━━━ Source data

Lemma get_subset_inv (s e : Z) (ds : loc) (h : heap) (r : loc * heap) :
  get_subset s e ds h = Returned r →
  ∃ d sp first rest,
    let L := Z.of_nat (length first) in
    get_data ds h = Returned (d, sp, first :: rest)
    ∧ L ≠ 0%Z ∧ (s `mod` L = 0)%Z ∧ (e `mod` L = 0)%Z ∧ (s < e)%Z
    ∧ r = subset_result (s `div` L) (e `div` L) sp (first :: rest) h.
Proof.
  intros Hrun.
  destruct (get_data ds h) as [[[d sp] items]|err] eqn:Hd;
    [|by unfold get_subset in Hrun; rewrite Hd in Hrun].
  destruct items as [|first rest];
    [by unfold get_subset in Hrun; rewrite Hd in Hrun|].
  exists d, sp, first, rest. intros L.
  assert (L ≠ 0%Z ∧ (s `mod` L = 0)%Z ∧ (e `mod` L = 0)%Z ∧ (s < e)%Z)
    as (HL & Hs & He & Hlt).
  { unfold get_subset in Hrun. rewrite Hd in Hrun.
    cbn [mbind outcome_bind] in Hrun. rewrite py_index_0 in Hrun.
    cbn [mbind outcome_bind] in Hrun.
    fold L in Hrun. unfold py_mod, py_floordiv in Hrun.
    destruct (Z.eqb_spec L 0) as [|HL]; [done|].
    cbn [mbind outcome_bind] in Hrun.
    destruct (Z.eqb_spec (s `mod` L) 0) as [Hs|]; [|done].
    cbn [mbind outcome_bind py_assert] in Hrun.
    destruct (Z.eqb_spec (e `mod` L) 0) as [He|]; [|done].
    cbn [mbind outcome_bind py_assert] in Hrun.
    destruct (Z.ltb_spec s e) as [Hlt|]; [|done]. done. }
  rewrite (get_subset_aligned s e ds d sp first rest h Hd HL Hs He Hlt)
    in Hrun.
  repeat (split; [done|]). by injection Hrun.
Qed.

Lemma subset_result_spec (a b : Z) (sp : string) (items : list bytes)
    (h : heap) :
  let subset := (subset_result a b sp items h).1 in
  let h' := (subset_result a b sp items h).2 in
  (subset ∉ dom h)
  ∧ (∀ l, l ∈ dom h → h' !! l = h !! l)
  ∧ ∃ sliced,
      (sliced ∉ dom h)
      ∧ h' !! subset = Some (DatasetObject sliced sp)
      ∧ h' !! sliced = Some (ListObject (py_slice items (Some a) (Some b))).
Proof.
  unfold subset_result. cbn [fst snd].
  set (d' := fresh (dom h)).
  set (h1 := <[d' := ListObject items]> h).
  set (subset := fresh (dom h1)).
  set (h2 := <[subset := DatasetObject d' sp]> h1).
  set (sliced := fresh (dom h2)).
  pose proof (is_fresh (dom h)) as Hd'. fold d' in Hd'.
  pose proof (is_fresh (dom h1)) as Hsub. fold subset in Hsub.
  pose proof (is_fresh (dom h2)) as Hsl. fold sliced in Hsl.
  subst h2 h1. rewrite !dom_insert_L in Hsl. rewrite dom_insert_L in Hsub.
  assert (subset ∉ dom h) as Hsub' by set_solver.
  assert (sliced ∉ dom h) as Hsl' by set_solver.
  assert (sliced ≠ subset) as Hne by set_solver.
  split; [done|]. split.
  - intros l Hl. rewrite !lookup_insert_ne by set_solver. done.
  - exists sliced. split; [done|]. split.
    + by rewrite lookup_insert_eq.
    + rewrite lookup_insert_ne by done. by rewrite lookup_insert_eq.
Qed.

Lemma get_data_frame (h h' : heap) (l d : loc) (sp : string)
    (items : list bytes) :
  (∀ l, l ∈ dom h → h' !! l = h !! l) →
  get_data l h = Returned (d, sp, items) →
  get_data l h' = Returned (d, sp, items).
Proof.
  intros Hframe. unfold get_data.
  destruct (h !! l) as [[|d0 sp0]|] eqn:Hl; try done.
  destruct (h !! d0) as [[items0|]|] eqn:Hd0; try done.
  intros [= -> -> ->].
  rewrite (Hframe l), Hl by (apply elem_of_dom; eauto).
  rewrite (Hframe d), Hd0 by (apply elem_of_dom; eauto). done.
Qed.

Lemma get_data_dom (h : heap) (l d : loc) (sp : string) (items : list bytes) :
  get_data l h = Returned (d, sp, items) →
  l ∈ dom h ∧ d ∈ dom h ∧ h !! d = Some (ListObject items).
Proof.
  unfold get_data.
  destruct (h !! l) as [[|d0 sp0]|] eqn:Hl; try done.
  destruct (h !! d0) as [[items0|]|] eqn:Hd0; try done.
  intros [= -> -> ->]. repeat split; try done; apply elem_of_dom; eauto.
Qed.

━━━━━━

» What this task involves
From the records above, report the count of lines containing "sliced" and nothing more.

» Solution
9